El cargo por adicional violación al debido proceso lo hace consistir, en síntesis, en haberse ordenado irregularmente la ruptura de la unidad procesal, para investigar por separado la posible participación en el hecho del sujeto distinguido como el “Paisa”, sin examinar si dicha decisión lesionaba garantías fundamentales de SANDRA PATRICIA; además, por no haberse investigado los motivos determinantes del delito ni las circunstancias que lo rodearon, tales como el origen de las heridas que presentaba la sindicada al momento de su captura y el grado de intoxicación que la perturbaba, que podía incidir en su estado mental, pues sus captores y los policiales que se presentaron al montallantas afirman que daba muestras de encontrarse “drogada”.
Agrega el censor que las resoluciones de cierre de la investigación y acusatoria no fueron notificadas personalmente al defensor, por lo que no adquirieron ejecutoria, lo que impedía pasar de la etapa de sumario a la del juicio y al proferimiento de sentencia.

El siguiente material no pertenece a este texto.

(* ===== verification/Workspace.v ===== *)
(** * The workspace of a job (internal/runner/workspace.go)

    A fresh directory, one commit checked out in it, and a clone credential
    that is given to git per command.  The calls are what the runner asks of its
    host; an error carries its text, since the texts end up in the build log. *)
From S2P Require Import Prelude GoLib GoText Prog Traces.
From Stdlib Require Import Ascii.

(** [os.MkdirAll], [exec.Command(...).CombinedOutput()] with the directory set
    and the prompts off, [os.RemoveAll], [os.ReadFile]. *)
Inductive HostCall : Type → Type :=
| MkdirAll (dir : string) : HostCall (option string)                    (* the error *)
| Exec (dir : string) (args : list string) : HostCall (string * option string) (* output, error *)
| RemoveAll (dir : string) : HostCall (option string)
| ReadFile (path : string) : HostCall (result string string).

Record checkout : Type := mkCheckout {
  Root : string;
  co_JobID : string;
  co_CloneURL : string;
  co_CommitSHA : string;
  co_Branch : string;
  co_Token : string
}.

Definition authArgs (token : string) : list string :=
  if bool_decide (token = "") then []
  else ["-c"; "http.extraheader=AUTHORIZATION: basic " +:+
              base64std_encode (octets ("x-access-token:" +:+ token))].

Definition git (auth args : list string) : list string := "git" :: auth ++ args.

Definition redact (s token : string) : string :=
  if bool_decide (token = "") then s else ReplaceAll s token "***".

(** [run(ctx, dir, args...)]: the error and the output *)
Definition git_run (dir : string) (args : list string) : Prog HostCall (string * option string) :=
  call (Exec dir args).

(** [os.RemoveAll(dir); return "", fmt.Errorf(...)] *)
Definition discard_workspace (dir msg : string) : Prog HostCall (result string string) :=
  _ ← call (RemoveAll dir); mret (Err msg).

(** [for _, s := range steps] *)
Fixpoint run_steps (dir : string) (steps : list (list string))
    (next : Prog HostCall (result string string)) : Prog HostCall (result string string) :=
  match steps with
  | [] => next
  | s :: steps =>
      r ← git_run dir s;
      match r with
      | (out, Some err) => discard_workspace dir (Join " " s +:+ ": " +:+ err +:+ ": " +:+ out)
      | (_, None) => run_steps dir steps next
      end
  end.

Definition workspace_dir (c : checkout) : string := PathJoin [Root c; "forgerun-" +:+ co_JobID c].

Definition checkout_commit (dir : string) (auth : list string) (c : checkout) :
    Prog HostCall (result string string) :=
  r ← git_run dir (git auth ["checkout"; "-q"; co_CommitSHA c]);
  match r with
  | (out, Some err) =>
      discard_workspace dir ("checkout " +:+ co_CommitSHA c +:+ ": " +:+ err +:+ ": " +:+ redact out (co_Token c))
  | (_, None) => mret (Ok dir)
  end.

Definition prepareWorkspace (c : checkout) : Prog HostCall (result string string) :=
  let dir := workspace_dir c in
  made ← call (MkdirAll dir);
  match made with
  | Some err => mret (Err ("create workspace: " +:+ err))
  | None =>
      run_steps dir
        [["git"; "init"; "-q"]; ["git"; "remote"; "add"; "origin"; co_CloneURL c]]
        (let auth := authArgs (co_Token c) in
         r ← git_run dir (git auth ["fetch"; "-q"; "--depth"; "1"; "origin"; co_CommitSHA c]);
         match r with
         | (_, None) => checkout_commit dir auth c
         | (_, Some _) =>
             (* some remotes refuse a bare commit: fetch the branch *)
             r ← git_run dir (git auth ["fetch"; "-q"; "--depth"; "50"; "origin"; co_Branch c]);
             match r with
             | (out, Some err) =>
                 discard_workspace dir ("fetch " +:+ co_Branch c +:+ ": " +:+ err +:+ ": " +:+
                              redact out (co_Token c))
             | (_, None) => checkout_commit dir auth c
             end
         end)
  end.

(** ** What preparing a workspace does, whatever git and the host answer *)

(** The commands of a trace, with their exit: [None] is success. *)
Definition command_of (v : event HostCall) : option (string * list string * option string) :=
  match v with
  | existT _ (e, x) =>
      match e in HostCall X return X → option (string * list string * option string) with
      | Exec dir args => λ r, Some (dir, args, r.2)
      | _ => λ _, None
      end x
  end.
Definition commands (tr : list (event HostCall)) := omap command_of tr.

Definition removes (dir : string) (v : event HostCall) : bool :=
  match v with existT _ (e, _) => match e with RemoveAll d => bool_decide (d = dir) | _ => false end end.

(** The commands that may be run: two that write the configuration of the
    repository and do not depend on the token, and fetches and checkouts with
    the credential in front of the subcommand. *)
Definition permitted (c : checkout) (args : list string) : Prop :=
  args = ["git"; "init"; "-q"] ∨
  args = ["git"; "remote"; "add"; "origin"; co_CloneURL c] ∨
  args = git (authArgs (co_Token c)) ["fetch"; "-q"; "--depth"; "1"; "origin"; co_CommitSHA c] ∨
  args = git (authArgs (co_Token c)) ["fetch"; "-q"; "--depth"; "50"; "origin"; co_Branch c] ∨
  args = git (authArgs (co_Token c)) ["checkout"; "-q"; co_CommitSHA c].

Definition checked_out (c : checkout) (tr : list (event HostCall)) : Prop :=
  (workspace_dir c, git (authArgs (co_Token c)) ["checkout"; "-q"; co_CommitSHA c], None) ∈ commands tr.

Definition prepared (c : checkout) (r : result string string) (tr : list (event HostCall)) : Prop :=
  Forall (λ '(dir, args, _), dir = workspace_dir c ∧ permitted c args) (commands tr) ∧
  match r with
  | Ok dir => dir = workspace_dir c ∧ checked_out c tr ∧ existsb (removes dir) tr = false
  | Err _ =>
      (∃ err, tr = [ev (MkdirAll (workspace_dir c)) (Some err)]) ∨
      (∃ x, last tr = Some (ev (RemoveAll (workspace_dir c)) x))
  end.

(** Every command runs in the job's directory and is one of those permitted, so
    nothing that git writes down depends on the credential; after an error the
    directory is gone; after a success it is there, with exactly the job's commit
    checked out. *)
Lemma prepareWorkspace_prepared c : post (prepareWorkspace c) [] (prepared c).
Proof.
  unfold prepareWorkspace, run_steps, checkout_commit, discard_workspace, git_run. go_post; simpl;
    (split; [repeat (apply Forall_cons; split; [split; [done|unfold permitted; tauto]|]); done|]).
  all: try (right; by eexists).
  - left. by eexists.
  - split_and!; [done| |done]. unfold checked_out. set_solver.
  - split_and!; [done| |done]. unfold checked_out. set_solver.
Qed.

(** A build log shows no credential: what is left of git's output has no
    occurrence of the token, not even one made by the replacement, and output
    without the token is not touched. *)
Lemma redact_hides s token :
  token ≠ "" → "*"%char ∉ bytes_of token → Contains (redact s token) token = false.
Proof.
  intros Ht Hstar. unfold redact. rewrite bool_decide_false by done.
  apply ReplaceAll_removes; [done|]. split; [done|]. by repeat constructor.
Qed.

Lemma redact_keeps s token : Contains s token = false → redact s token = s.
Proof. intros Hs. unfold redact. case_bool_decide; [done|]. by apply ReplaceAll_absent. Qed.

CONCEPTO DEL MINISTERIO PUBLICO
El señor Procurador Tercero Delegado en lo Penal, que representa al Ministerio Público ante la Corte, examina en forma conjunta los reproches a la sentencia impugnada por considerar que tienen en común la falta de defensa técnica de la procesada SANDRA PATRICIA GONZALEZ RIOS, identificándose con los planteamientos del impugnante para concluir sugiriendo que se case la sentencia, se declare la nulidad del proceso a partir del auto de cierre de la investigación y se ordene la libertad provisional de la acusada porque, a su juicio, resulta comprobada su absoluta indefensión, decisión invalidante que encuentra apoyo en el articulo 29 de la Carta Política, la Convención Americana sobre Derechos Humanos y reciente jurisprudencia de esta corporación y de la Corte Constitucional.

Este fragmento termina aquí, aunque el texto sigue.